Objectifs secondaires 

Ces 44 patients qui ont reçu soit initialement soit secondairement du romiplostim et qui ont corrigé leur thrombopénies en 3 semaines ont repris leur chimiothérapie tout en poursuivant le romiplostim. Chez 3 d’entre eux seulement les doses de chimiothérapie ont dû être réduites ou la chimiothérapie retardée du fait d’un nouvel épisode de thrombopénie. 
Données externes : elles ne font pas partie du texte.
(* ===== verification/NodeWords.v ===== *)
(** * NodeWords: the seed words of the node (src/mnemonics)

    [bytes_to_words] writes a secret key as words of a language, and [words_to_bytes] finds the language of a seed, checks its checksum word and
    restores the key.  Words are compared after [utf8canonical]; the tables of a language are indexed by it and keep the word they were
    filled with.  A string is the list of its bytes.  [None] is an exception, a division by zero or an access outside of an array;
    [Some None] is the return of false.  The conversion to lower case and the checksum are the C library's and Boost's: parameters.  The
    other languages are arguments, the English list is [WORDS_EN]. *)
From S2P Require Import Prelude JsCore Bytes Crc32 Wordlist Mnemonic.
Local Open Scope Z_scope.

Abbreviation text := (list ascii).

(** ** Characters (common/utf8.h, language_base.h, wipeable_string.cpp) *)

(** [std::isspace] in the C locale. *)
Definition isspace (c : ascii) : bool := (code c =? 32) || ((9 <=? code c) && (code c <=? 13)).

(** [space] is whether the last character was one; the last field is where characters go. *)
Fixpoint split_loop (s : text) (space : bool) (fields : list text) : list text :=
  match s with
  | [] => fields
  | c :: r =>
      if isspace c then split_loop r true fields
      else if space then split_loop r false (fields ++ [[c]])
      else split_loop r false (alter (fun f => f ++ [c]) (length fields - 1)%nat fields)
  end.
Definition split (s : text) : list text := split_loop s true [].

Definition is_cont (c : ascii) : bool := Z.land (code c) 0xc0 =? 0x80.

(** [while (avail && (( *ptr) & 0xc0) == 0x80)]: the bytes taken and the rest. *)
Fixpoint take_cont (s : text) : text * text :=
  match s with
  | c :: r => if is_cont c then let '(k, rest) := take_cont r in (c :: k, rest) else ([], s)
  | [] => ([], [])
  end.

Fixpoint utf8prefix (s : text) (count : nat) : text :=
  match count, s with
  | S n, c :: r => let '(k, rest) := take_cont r in c :: k ++ utf8prefix rest n
  | _, _ => []
  end.

Section Words.
Context (towlower : Z -> Z) (crc_32 : text -> Z).

(** The bytes of a code point. *)
Definition utf8_bytes (cp : Z) : option text :=
  if cp <=? 0x7f then Some [chr cp]
  else if cp <=? 0x7ff then Some [chr (Z.lor 0xc0 (Z.shiftr cp 6)); chr (Z.lor 0x80 (Z.land cp 0x3f))]
  else if cp <=? 0xffff then
    Some [chr (Z.lor 0xe0 (Z.shiftr cp 12)); chr (Z.lor 0x80 (Z.land (Z.shiftr cp 6) 0x3f)); chr (Z.lor 0x80 (Z.land cp 0x3f))]
  else if cp <=? 0x10ffff then
    Some [chr (Z.lor 0xf0 (Z.shiftr cp 18)); chr (Z.lor 0x80 (Z.land (Z.shiftr cp 12) 0x3f)); chr (Z.lor 0x80 (Z.land (Z.shiftr cp 6) 0x3f));
          chr (Z.lor 0x80 (Z.land cp 0x3f))]
  else None.

Fixpoint utf8canonical (s : text) : option text :=
  match s with
  | [] => Some []
  | a :: r =>
      if Z.land (code a) 0x80 =? 0 then
        w ← utf8_bytes (towlower (code a)); sc ← utf8canonical r; Some (w ++ sc)
      else if Z.land (code a) 0xe0 =? 0xc0 then
        match r with
        | b :: r =>
            w ← utf8_bytes (towlower (Z.lor (Z.shiftl (Z.land (code a) 0x1f) 6) (Z.land (code b) 0x3f)));
            sc ← utf8canonical r; Some (w ++ sc)
        | _ => None
        end
      else if Z.land (code a) 0xf0 =? 0xe0 then
        match r with
        | b :: c :: r =>
            w ← utf8_bytes (towlower (Z.lor (Z.lor (Z.shiftl (Z.land (code a) 0xf) 12) (Z.shiftl (Z.land (code b) 0x3f) 6)) (Z.land (code c) 0x3f)));
            sc ← utf8canonical r; Some (w ++ sc)
        | _ => None
        end
      else if Z.land (code a) 0xf8 =? 0xf0 then
        match r with
        | b :: c :: d :: r =>
            w ← utf8_bytes (towlower (Z.lor (Z.lor (Z.lor (Z.shiftl (Z.land (code a) 0x7) 18) (Z.shiftl (Z.land (code b) 0x3f) 12))
                                            (Z.shiftl (Z.land (code c) 0x3f) 6)) (Z.land (code d) 0x3f)));
            sc ← utf8canonical r; Some (w ++ sc)
        | _ => None
        end
      else None
  end.

Definition WordEqual (s0 s1 : text) : option bool :=
  s0c ← utf8canonical s0; s1c ← utf8canonical s1; Some (bool_decide (s0c = s1c)).

(** ** Languages (language_base.h) *)

(** A table of words: the word an entry was made with, and its index. *)
Abbreviation word_table := (gmap text (text * Z)).
Definition find_word (m : word_table) (w : text) : option (option (text * Z)) := k ← utf8canonical w; Some (m !! k).
(** [m[w] = i]: an entry that is there keeps its word. *)
Definition set_word (m : word_table) (w : text) (i : Z) : option word_table :=
  k ← utf8canonical w; Some (<[k := (match m !! k with Some (w0, _) => w0 | None => w end, i)]> m).

Record language : Type := mk_language {
  language_name : text;
  english_language_name : text;
  word_list : list text;
  unique_prefix_length : nat;
  word_map : word_table;
  trimmed_word_map : word_table
}.

Definition NWORDS : nat := 1626.

Definition trim_word (w : text) (len : nat) : text := if (len <? length w)%nat then utf8prefix w len else w.

Fixpoint populate_loop (short_ok dup_ok : bool) (len : nat) (ws : list text) (ii : Z) (wm tm : word_table) : option (word_table * word_table) :=
  match ws with
  | [] => Some (wm, tm)
  | w :: rest =>
      wm ← set_word wm w ii;
      if (length w <? len)%nat && negb short_ok then None
      else
        let trimmed := trim_word w len in
        found ← find_word tm trimmed;
        if bool_decide (is_Some found) && negb dup_ok then None
        else tm ← set_word tm trimmed ii; populate_loop short_ok dup_ok len rest (ii + 1) wm tm
  end.

(** [populate_maps]: the language with its tables. *)
Definition make_language (name english : text) (ws : list text) (len : nat) (short_ok dup_ok : bool) : option language :=
  if negb (length ws =? NWORDS)%nat then None
  else
    '(wm, tm) ← populate_loop short_ok dup_ok len ws 0 ∅ ∅;
    Some (mk_language name english ws len wm tm).

Definition English : option language := make_language (chars "English") (chars "English") (map chars WORDS_EN) 3 false false.

(** ** Finding the language (electrum-words.cpp) *)

Fixpoint trimmed_words (lang : language) (ws : list text) : option text :=
  match ws with
  | [] => Some []
  | w :: rest =>
      found ← find_word (trimmed_word_map lang) (utf8prefix w (unique_prefix_length lang));
      '(key, _) ← found;
      r ← trimmed_words lang rest;
      Some (key ++ r)
  end.

Definition create_checksum_index (ws : list text) (lang : language) : option Z :=
  t ← trimmed_words lang ws;
  if (length ws =? 0)%nat then None else Some (crc_32 t mod Z.of_nat (length ws)).

Definition checksum_test (seed : list text) (lang : language) : option bool :=
  match last seed with
  | None => Some false
  | Some last_word =>
      let seed := take (length seed - 1) seed in
      idx ← create_checksum_index seed lang;
      checksum ← seed !! Z.to_nat idx;
      WordEqual (trim_word checksum (unique_prefix_length lang)) (trim_word last_word (unique_prefix_length lang))
  end.

(** The indices of the words, or [Some None] when one is not in the language. *)
Fixpoint match_words (has_checksum : bool) (lang : language) (seed : list text) : option (option (list Z)) :=
  match seed with
  | [] => Some (Some [])
  | w :: rest =>
      found ← (if has_checksum then find_word (trimmed_word_map lang) (utf8prefix w (unique_prefix_length lang)) else find_word (word_map lang) w);
      match found with
      | None => Some None
      | Some (_, i) => r ← match_words has_checksum lang rest; Some (option_map (cons i) r)
      end
  end.

Fixpoint find_seed_language (language_instances : list language) (fallback : option language) (seed : list text) (has_checksum : bool)
  : option (option (list Z * language)) :=
  match language_instances with
  | [] => Some (match fallback with Some lang => Some ([], lang) | None => None end)
  | lang :: rest =>
      m ← match_words has_checksum lang seed;
      match m with
      | Some matched_indices =>
          ok ← (if has_checksum then checksum_test seed lang else Some true);
          if ok : bool then Some (Some (matched_indices, lang)) else find_seed_language rest (Some lang) seed has_checksum
      | None => find_seed_language rest fallback seed has_checksum
      end
  end.

(** ** Seeds to bytes *)

(** [for (unsigned int i=0; i < seed.size() / 3; i++)]. *)
Fixpoint triples_loop (rounds i : nat) (n : Z) (matched_indices : list Z) : option (option bytes) :=
  match rounds with
  | O => Some (Some [])
  | S k =>
      w1 ← matched_indices !! (i * 3)%nat;
      w2 ← matched_indices !! (i * 3 + 1)%nat;
      w3 ← matched_indices !! (i * 3 + 2)%nat;
      match Cpp.words_value n w1 w2 w3 with
      | None => Some None
      | Some w0 => r ← triples_loop k (S i) n matched_indices; Some (option_map (app (le32_bytes w0)) r)
      end
  end.

(** The bytes and the language's name. *)
Definition words_to_bytes (language_instances : list language) (words : text) (len : nat) (duplicate : bool) : option (option (bytes * text)) :=
  let seed := split words in
  if negb (len mod 4 =? 0)%nat then Some None
  else
    let expected := (len * 8 * 3 / 32)%nat in
    if negb (len =? 0)%nat && negb ((length seed =? expected / 2)%nat || (length seed =? expected)%nat || (length seed =? expected + 1)%nat)
    then Some None
    else
      let has_checksum := if (len =? 0)%nat then true else (length seed =? expected + 1)%nat in
      found ← find_seed_language language_instances None seed has_checksum;
      match found with
      | None => Some None
      | Some (matched_indices, lang) =>
          let word_list_length := Z.of_nat (length (word_list lang)) in
          ok ← (if has_checksum then checksum_test seed lang else Some true);
          if negb ok then Some None
          else
            let seed := if has_checksum then take (length seed - 1) seed else seed in
            r ← triples_loop (length seed / 3) 0 word_list_length matched_indices;
            match r with
            | None => Some None
            | Some dst =>
                let dst := if (0 <? len)%nat && duplicate && (length seed =? (len * 3 / 32) / 2)%nat then dst ++ dst else dst in
                Some (Some (dst, language_name lang))
            end
      end.

(** The overload for a secret key. *)
Definition words_to_key (language_instances : list language) (words : text) : option (option (bytes * text)) :=
  r ← words_to_bytes language_instances words 32 true;
  Some (match r with
        | Some (s, name) => if (length s =? 32)%nat then Some (s, name) else None
        | None => None
        end).

(** ** Bytes to seeds *)

(** [for (unsigned int i=0; i < len/4; i++, words.push_back(' '))]: the text and the words stored. *)
Fixpoint words_loop (rounds i : nat) (src : bytes) (word_list : list text) (words : text) (store : list text) : option (text * list text) :=
  match rounds with
  | O => Some (words, store)
  | S k =>
      let '(w1, w2, w3) := word_indices (Z.of_nat (length word_list)) (le32 src (i * 4)) in
      a ← word_list !! Z.to_nat w1;
      b ← word_list !! Z.to_nat w2;
      c ← word_list !! Z.to_nat w3;
      words_loop k (S i) src word_list (words ++ a ++ " "%char :: b ++ " "%char :: c ++ [" "%char]) (store ++ [a; b; c])
  end.

Definition named (name : text) (l : language) : bool := bool_decide (name = language_name l \/ name = english_language_name l).

Definition bytes_to_words (language_list : list language) (src : bytes) (name : text) : option (option text) :=
  let len := length src in
  if negb (len mod 4 =? 0)%nat || (len =? 0)%nat then Some None
  else
    match last (filter (fun l => named name l = true) language_list) with
    | None => Some None
    | Some lang =>
        '(words, store) ← words_loop (len / 4) 0 src (word_list lang) [] [];
        idx ← create_checksum_index store lang;
        w ← store !! Z.to_nat idx;
        Some (Some (words ++ w))
    end.

Definition get_is_old_style_seed (seed : text) : bool := negb (length (split seed) =? 25)%nat.
End Words.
Six événements thrombo-emboliques, dont 2 embolies pulmonaires ont, été  observés et le romiplostim n’a pas été interrompu. Un patient qui avait un cancer bronchique non à petites cellules métastatique a eu sous traitement un infarctus du myocarde à 3 mois et un accident vasculaire cérébral ischémique à 15 mois.   

Il a fallu peu de malades pour que cette étude de phase II démontre l’activité du romiplostim pour le traitement des thrombopénies induites par la chimiothérapie des cancers solides et il n’est pas certain que les événements secondaires thrombo-emboliques puissent être rapportés au traitement car la fréquence de 10% en 12 mois qui est rapportée ici est proche de celle qui est rencontrée habituellement lors du traitement des cancers métastatiques. 

Les quelques données rétrospectives disponibles et cette étude monocentrique de phase II suffiront-elles à obtenir l’enregistrement du romiplostim (et si oui quelle en sera l’indication) et si le prix de ce traitement sera compatible avec son utilisation en oncologie ?   

Reference

Romiplostim Treatment of Chemotherapy-Induced Thrombocytopenia.

Soff GA, Miao Y, Bendheim G, Batista J, Mones JV, Parameswaran R, Wilkins CR, Devlin SM, Abou-Alfa GK, Cercek A, Kemeny NE, Sarasohn DM, Mantha S.